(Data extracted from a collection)
------------------------------------------------
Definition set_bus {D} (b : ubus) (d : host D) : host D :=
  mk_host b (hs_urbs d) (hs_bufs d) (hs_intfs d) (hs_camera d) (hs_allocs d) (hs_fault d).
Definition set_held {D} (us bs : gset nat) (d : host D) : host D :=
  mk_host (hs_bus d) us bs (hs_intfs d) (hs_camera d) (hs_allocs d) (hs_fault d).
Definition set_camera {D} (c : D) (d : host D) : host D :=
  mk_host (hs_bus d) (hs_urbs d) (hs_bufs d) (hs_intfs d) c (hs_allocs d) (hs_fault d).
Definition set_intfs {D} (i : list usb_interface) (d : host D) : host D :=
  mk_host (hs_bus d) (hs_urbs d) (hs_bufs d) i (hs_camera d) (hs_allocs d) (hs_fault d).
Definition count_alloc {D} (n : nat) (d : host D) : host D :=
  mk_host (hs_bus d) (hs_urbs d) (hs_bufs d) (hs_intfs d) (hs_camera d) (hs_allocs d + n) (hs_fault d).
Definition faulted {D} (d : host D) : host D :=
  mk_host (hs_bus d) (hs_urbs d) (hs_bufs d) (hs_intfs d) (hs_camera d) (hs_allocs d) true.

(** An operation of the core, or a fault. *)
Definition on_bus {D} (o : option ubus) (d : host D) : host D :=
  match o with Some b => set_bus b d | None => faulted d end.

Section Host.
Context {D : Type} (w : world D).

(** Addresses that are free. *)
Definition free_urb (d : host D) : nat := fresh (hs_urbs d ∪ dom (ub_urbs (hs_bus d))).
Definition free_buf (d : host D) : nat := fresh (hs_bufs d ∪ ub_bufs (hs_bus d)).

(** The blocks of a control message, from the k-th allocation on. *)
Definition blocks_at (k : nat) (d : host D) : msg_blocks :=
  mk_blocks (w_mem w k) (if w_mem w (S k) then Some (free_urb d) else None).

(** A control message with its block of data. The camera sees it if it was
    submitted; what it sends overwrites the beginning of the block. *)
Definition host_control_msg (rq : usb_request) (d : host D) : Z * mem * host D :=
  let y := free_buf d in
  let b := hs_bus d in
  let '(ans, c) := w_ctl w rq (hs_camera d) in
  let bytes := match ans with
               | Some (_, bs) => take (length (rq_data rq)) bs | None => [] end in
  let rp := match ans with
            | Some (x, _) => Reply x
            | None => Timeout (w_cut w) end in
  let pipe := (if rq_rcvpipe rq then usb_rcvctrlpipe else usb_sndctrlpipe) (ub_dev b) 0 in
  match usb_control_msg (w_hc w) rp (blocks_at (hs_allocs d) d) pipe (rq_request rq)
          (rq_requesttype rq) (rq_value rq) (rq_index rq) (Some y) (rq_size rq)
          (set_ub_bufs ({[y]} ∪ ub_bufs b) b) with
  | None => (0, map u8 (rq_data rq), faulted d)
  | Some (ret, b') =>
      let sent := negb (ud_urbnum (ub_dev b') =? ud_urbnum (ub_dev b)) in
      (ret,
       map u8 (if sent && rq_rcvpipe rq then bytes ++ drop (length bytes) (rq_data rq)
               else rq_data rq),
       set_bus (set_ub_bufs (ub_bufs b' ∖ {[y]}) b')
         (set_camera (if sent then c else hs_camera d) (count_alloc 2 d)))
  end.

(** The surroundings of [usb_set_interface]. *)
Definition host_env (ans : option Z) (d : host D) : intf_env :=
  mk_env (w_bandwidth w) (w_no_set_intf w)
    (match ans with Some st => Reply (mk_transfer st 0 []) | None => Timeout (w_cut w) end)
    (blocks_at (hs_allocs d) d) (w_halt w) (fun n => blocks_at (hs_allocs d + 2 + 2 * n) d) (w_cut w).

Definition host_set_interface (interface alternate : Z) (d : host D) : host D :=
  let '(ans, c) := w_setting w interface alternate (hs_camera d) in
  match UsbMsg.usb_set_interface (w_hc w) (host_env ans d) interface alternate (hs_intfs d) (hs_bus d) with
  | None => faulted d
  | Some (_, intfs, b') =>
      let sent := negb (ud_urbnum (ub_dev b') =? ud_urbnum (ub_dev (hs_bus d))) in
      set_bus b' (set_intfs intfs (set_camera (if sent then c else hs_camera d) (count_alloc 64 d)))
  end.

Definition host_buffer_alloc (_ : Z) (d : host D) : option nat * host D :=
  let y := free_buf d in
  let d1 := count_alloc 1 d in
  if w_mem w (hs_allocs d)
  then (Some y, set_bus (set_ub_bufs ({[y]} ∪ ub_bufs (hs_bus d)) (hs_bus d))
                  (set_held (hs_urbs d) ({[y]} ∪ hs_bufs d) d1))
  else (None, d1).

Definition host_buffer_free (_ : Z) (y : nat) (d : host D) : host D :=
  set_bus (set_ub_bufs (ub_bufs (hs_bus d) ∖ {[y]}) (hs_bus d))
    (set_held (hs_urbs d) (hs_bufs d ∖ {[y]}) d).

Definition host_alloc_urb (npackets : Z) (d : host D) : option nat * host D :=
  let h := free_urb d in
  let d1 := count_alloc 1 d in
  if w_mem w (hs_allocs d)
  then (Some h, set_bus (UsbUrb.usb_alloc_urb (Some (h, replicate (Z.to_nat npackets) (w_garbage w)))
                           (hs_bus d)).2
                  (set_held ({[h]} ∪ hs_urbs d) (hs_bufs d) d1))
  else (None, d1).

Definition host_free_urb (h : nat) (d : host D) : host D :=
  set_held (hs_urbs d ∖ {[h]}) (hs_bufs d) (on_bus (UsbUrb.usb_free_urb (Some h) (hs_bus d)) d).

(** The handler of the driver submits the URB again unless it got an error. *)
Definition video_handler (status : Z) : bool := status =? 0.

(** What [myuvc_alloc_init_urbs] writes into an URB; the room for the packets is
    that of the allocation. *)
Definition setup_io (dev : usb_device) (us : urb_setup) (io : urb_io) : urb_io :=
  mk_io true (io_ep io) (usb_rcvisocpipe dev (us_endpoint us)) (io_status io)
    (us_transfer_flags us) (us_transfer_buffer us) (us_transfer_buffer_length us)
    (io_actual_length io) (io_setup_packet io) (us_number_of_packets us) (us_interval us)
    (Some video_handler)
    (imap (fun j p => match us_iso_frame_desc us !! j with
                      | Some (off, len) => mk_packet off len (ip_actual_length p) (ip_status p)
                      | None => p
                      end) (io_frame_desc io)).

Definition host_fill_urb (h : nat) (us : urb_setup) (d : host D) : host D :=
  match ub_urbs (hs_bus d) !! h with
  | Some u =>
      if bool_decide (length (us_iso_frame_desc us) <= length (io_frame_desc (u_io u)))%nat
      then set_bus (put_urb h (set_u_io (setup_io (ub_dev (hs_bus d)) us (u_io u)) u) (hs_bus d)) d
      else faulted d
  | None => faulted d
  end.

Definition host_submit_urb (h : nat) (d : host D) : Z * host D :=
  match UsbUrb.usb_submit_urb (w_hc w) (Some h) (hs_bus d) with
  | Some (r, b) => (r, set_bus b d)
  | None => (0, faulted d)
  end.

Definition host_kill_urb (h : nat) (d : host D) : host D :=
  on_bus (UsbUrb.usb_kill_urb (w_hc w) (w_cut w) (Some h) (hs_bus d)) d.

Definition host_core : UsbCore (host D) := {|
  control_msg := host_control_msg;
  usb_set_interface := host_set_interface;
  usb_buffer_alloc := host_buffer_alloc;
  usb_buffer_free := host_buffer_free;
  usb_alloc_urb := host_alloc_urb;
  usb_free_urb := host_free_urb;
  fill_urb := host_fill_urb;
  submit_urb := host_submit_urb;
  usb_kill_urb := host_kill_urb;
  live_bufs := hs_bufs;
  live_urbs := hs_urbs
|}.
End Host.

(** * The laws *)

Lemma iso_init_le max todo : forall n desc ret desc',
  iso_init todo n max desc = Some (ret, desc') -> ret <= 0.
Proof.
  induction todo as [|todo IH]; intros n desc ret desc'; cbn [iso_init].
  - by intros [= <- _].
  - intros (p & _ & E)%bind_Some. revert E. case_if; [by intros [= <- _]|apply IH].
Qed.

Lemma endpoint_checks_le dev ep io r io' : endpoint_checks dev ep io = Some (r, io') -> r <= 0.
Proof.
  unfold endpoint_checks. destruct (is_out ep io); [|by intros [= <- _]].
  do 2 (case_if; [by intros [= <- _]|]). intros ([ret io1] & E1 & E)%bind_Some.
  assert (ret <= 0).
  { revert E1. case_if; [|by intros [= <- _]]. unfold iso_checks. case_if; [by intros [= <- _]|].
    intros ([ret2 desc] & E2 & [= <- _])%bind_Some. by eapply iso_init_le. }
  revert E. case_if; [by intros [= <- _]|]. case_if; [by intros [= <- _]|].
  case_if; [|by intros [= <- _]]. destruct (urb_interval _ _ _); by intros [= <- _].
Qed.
------------------------------------------------
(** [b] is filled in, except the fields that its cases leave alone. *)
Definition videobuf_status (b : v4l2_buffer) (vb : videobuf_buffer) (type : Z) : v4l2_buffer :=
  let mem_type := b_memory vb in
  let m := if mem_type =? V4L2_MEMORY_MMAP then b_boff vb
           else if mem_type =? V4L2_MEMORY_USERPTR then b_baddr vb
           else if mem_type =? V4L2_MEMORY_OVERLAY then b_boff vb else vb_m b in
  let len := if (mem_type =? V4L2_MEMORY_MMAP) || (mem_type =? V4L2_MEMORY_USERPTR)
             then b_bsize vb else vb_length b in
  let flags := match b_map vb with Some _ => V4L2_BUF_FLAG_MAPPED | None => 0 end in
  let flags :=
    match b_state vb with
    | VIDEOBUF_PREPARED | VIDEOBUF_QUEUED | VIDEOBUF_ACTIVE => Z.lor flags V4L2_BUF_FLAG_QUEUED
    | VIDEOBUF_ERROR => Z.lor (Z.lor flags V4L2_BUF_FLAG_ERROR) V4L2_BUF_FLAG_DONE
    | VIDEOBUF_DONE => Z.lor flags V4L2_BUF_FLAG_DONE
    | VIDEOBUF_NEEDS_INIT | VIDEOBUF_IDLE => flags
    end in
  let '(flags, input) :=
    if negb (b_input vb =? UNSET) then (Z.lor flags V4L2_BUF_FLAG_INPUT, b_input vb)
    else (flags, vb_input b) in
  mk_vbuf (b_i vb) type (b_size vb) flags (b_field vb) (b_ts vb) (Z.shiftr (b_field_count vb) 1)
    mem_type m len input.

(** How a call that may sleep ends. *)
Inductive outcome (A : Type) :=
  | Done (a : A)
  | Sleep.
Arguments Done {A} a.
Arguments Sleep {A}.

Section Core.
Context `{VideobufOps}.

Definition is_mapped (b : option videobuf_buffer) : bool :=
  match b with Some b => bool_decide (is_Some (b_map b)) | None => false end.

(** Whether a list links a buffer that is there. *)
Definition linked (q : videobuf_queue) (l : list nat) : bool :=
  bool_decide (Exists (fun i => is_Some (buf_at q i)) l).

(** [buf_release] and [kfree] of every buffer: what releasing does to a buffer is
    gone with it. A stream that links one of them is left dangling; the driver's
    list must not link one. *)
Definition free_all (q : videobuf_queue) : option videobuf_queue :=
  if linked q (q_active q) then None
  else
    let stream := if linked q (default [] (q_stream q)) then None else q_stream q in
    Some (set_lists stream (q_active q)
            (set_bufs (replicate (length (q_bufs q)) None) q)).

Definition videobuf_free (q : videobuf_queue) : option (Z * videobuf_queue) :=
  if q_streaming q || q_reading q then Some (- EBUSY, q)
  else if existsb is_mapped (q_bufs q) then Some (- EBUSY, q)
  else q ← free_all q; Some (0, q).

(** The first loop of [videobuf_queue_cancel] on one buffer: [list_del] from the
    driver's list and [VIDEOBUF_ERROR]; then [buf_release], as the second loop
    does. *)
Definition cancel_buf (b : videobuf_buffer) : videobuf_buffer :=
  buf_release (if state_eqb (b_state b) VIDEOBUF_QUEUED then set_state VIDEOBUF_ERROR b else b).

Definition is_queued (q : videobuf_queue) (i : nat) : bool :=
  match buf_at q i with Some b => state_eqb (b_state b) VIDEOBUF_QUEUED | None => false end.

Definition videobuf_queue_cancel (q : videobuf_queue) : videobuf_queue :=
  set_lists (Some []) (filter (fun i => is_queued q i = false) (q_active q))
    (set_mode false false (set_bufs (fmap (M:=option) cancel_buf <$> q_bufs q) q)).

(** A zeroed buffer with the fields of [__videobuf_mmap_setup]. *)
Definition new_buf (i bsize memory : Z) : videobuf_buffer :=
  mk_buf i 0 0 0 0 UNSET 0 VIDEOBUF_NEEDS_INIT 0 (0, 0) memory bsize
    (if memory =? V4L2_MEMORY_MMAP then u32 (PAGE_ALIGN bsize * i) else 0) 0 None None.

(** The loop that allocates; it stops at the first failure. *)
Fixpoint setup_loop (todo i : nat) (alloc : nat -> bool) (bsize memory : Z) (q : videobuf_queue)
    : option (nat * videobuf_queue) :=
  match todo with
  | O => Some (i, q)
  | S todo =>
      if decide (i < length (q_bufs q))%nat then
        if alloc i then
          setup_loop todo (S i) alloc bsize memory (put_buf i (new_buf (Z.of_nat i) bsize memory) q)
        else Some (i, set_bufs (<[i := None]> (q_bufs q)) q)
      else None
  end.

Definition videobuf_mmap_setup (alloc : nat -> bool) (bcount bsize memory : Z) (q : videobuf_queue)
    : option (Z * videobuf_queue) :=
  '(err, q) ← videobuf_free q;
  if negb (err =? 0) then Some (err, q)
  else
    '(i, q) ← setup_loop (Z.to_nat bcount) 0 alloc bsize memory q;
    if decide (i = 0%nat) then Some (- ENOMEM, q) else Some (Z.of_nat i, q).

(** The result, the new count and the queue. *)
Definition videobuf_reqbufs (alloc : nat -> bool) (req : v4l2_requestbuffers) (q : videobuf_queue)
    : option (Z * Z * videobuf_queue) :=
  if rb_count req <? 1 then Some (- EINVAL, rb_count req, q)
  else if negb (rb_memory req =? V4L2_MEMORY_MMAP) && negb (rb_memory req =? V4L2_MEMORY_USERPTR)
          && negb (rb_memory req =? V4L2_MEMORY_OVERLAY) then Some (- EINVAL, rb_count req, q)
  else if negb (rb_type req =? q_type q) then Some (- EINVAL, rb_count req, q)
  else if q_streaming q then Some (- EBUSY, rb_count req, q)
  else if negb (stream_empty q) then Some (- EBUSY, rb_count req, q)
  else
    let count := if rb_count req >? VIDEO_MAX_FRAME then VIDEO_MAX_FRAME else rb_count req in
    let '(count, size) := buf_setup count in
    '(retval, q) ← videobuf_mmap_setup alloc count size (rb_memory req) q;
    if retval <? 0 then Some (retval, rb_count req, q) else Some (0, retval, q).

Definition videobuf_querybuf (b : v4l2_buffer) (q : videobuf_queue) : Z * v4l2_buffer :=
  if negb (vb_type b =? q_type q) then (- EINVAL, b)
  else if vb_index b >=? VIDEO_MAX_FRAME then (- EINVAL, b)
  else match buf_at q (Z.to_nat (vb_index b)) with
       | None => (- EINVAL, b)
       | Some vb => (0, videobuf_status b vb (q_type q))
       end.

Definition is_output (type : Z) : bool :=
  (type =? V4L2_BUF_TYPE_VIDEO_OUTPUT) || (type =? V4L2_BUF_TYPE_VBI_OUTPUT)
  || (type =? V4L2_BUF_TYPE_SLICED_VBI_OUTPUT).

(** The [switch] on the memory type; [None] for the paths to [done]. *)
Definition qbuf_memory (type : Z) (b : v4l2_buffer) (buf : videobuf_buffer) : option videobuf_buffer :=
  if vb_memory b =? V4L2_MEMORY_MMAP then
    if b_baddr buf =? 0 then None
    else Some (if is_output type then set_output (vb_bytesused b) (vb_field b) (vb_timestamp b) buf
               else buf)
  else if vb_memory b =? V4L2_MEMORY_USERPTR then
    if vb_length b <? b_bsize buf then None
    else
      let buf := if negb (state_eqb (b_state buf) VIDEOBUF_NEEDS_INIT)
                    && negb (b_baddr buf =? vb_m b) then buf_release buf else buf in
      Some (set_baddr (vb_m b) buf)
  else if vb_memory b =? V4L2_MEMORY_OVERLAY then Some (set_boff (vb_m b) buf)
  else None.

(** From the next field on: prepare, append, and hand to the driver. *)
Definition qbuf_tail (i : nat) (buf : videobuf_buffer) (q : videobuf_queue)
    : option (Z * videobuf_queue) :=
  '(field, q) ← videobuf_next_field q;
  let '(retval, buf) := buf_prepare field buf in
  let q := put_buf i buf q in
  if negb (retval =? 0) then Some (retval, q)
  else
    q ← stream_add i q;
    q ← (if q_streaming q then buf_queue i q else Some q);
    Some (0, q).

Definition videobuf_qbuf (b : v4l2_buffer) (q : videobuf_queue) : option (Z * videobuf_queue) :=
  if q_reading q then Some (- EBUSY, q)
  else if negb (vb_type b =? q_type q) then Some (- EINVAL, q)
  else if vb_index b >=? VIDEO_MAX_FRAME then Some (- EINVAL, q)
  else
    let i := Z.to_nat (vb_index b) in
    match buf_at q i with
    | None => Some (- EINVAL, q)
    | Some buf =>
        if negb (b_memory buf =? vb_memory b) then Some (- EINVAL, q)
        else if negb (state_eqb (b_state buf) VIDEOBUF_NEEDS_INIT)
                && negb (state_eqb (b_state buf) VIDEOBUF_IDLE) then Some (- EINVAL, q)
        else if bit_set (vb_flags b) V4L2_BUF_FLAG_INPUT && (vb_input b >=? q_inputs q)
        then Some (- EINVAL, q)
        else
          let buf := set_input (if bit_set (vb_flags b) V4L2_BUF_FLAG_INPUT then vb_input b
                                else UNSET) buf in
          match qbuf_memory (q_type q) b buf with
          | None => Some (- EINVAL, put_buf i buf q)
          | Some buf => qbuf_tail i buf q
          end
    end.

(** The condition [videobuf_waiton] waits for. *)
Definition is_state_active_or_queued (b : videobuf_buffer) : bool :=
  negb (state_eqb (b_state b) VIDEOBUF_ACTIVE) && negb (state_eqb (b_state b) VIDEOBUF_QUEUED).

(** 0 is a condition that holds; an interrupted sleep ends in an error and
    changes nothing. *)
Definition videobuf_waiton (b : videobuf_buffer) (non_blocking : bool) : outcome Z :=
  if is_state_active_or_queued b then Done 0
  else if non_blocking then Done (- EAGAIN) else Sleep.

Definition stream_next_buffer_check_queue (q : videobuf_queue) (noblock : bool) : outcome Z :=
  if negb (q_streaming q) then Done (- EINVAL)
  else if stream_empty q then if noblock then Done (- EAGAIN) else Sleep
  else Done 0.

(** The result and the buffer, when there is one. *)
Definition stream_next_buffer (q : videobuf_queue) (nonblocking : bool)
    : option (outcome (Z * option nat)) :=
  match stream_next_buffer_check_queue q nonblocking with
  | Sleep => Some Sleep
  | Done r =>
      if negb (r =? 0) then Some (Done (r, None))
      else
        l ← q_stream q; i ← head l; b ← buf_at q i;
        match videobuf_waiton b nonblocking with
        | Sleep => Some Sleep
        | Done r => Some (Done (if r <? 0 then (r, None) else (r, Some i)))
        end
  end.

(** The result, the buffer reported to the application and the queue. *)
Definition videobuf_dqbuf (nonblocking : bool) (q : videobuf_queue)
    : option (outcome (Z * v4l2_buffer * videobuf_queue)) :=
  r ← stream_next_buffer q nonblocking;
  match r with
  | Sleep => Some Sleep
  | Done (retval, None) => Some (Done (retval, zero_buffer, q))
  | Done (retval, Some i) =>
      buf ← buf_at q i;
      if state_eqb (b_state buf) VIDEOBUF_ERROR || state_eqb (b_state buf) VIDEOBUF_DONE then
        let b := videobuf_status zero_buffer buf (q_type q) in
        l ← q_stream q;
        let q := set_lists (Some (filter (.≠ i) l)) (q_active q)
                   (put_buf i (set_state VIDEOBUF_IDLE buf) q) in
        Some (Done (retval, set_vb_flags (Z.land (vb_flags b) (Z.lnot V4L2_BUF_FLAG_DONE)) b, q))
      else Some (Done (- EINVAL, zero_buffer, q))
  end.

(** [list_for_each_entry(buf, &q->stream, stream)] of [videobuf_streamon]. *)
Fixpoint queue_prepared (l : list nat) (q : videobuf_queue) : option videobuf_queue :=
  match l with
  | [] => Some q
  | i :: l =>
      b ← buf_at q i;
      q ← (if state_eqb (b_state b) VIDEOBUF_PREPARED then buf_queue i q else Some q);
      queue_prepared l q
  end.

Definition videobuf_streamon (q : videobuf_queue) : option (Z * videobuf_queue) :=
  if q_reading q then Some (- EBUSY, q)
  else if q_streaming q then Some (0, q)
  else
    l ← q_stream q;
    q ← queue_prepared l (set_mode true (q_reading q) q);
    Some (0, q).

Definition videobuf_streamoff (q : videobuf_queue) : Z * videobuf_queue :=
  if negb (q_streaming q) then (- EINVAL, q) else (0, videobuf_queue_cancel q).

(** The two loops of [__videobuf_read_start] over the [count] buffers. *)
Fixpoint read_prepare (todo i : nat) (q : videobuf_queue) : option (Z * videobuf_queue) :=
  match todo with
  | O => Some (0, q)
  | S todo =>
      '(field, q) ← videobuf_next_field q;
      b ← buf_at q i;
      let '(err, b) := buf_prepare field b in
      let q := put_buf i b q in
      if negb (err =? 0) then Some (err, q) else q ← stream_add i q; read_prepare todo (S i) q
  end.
------------------------------------------------
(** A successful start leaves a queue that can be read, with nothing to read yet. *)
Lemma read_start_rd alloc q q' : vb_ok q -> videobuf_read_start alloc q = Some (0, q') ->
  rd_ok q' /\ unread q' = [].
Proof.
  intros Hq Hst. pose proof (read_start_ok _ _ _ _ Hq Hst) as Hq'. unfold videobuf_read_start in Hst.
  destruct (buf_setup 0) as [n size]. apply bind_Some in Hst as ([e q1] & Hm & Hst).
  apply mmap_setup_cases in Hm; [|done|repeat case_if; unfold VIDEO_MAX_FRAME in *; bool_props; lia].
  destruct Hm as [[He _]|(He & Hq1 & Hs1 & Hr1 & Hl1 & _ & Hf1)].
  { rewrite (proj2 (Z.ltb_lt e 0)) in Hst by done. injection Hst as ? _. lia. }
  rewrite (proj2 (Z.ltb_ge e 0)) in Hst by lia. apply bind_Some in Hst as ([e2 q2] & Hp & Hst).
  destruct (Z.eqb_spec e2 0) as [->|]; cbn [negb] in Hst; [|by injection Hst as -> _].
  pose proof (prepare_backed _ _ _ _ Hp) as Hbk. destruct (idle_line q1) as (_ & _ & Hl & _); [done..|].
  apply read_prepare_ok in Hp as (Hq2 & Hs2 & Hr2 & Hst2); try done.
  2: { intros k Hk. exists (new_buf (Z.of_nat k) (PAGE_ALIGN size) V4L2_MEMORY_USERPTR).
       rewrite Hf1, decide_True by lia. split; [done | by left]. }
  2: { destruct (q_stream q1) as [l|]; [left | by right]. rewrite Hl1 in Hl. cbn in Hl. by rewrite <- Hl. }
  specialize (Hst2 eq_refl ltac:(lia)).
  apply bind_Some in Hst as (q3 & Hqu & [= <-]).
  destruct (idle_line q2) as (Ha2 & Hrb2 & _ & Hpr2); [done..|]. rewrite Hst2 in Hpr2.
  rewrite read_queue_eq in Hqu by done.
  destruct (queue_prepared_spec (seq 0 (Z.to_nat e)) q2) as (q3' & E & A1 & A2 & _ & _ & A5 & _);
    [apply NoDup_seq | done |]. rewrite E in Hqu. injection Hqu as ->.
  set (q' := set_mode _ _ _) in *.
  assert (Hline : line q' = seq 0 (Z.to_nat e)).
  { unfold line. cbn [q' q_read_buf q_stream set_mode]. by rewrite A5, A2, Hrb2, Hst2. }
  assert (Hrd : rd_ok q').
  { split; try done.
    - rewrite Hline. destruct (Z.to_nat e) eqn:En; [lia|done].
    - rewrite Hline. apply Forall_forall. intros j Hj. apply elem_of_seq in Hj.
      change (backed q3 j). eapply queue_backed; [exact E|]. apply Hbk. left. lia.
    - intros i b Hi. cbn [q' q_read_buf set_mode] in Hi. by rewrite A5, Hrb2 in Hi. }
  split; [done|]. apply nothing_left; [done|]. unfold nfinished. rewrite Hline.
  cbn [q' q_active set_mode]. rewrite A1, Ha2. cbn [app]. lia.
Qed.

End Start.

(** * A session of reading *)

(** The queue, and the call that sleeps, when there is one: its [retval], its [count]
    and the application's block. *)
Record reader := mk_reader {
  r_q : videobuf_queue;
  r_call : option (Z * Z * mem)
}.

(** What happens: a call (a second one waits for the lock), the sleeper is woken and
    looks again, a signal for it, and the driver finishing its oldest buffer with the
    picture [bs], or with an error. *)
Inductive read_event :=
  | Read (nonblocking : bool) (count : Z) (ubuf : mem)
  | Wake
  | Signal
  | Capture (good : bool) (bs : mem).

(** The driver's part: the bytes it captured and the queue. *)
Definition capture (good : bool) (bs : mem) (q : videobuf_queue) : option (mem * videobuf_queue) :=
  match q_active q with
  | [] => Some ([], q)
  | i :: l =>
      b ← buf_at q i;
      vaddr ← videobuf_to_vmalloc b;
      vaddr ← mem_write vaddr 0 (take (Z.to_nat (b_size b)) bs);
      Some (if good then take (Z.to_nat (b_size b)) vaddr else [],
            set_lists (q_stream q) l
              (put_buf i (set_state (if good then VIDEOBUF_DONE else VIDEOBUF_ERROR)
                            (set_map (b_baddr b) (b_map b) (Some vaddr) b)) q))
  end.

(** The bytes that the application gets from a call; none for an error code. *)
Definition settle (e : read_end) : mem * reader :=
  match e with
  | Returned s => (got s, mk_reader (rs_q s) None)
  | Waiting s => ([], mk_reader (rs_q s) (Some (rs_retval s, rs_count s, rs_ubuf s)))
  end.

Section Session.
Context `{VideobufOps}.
------------------------------------------------
> WHAT THE EXERCISE ASKS: Within the data above, the span starting at the line containing "else Done 0." and ending at the line containing "buf ← buf_at q i;" is to be retyped exactly, with no other lines.

> COMPLETED TASK:
  else Done 0.

(** The result and the buffer, when there is one. *)
Definition stream_next_buffer (q : videobuf_queue) (nonblocking : bool)
    : option (outcome (Z * option nat)) :=
  match stream_next_buffer_check_queue q nonblocking with
  | Sleep => Some Sleep
  | Done r =>
      if negb (r =? 0) then Some (Done (r, None))
      else
        l ← q_stream q; i ← head l; b ← buf_at q i;
        match videobuf_waiton b nonblocking with
        | Sleep => Some Sleep
        | Done r => Some (Done (if r <? 0 then (r, None) else (r, Some i)))
        end
  end.

(** The result, the buffer reported to the application and the queue. *)
Definition videobuf_dqbuf (nonblocking : bool) (q : videobuf_queue)
    : option (outcome (Z * v4l2_buffer * videobuf_queue)) :=
  r ← stream_next_buffer q nonblocking;
  match r with
  | Sleep => Some Sleep
  | Done (retval, None) => Some (Done (retval, zero_buffer, q))
  | Done (retval, Some i) =>
      buf ← buf_at q i;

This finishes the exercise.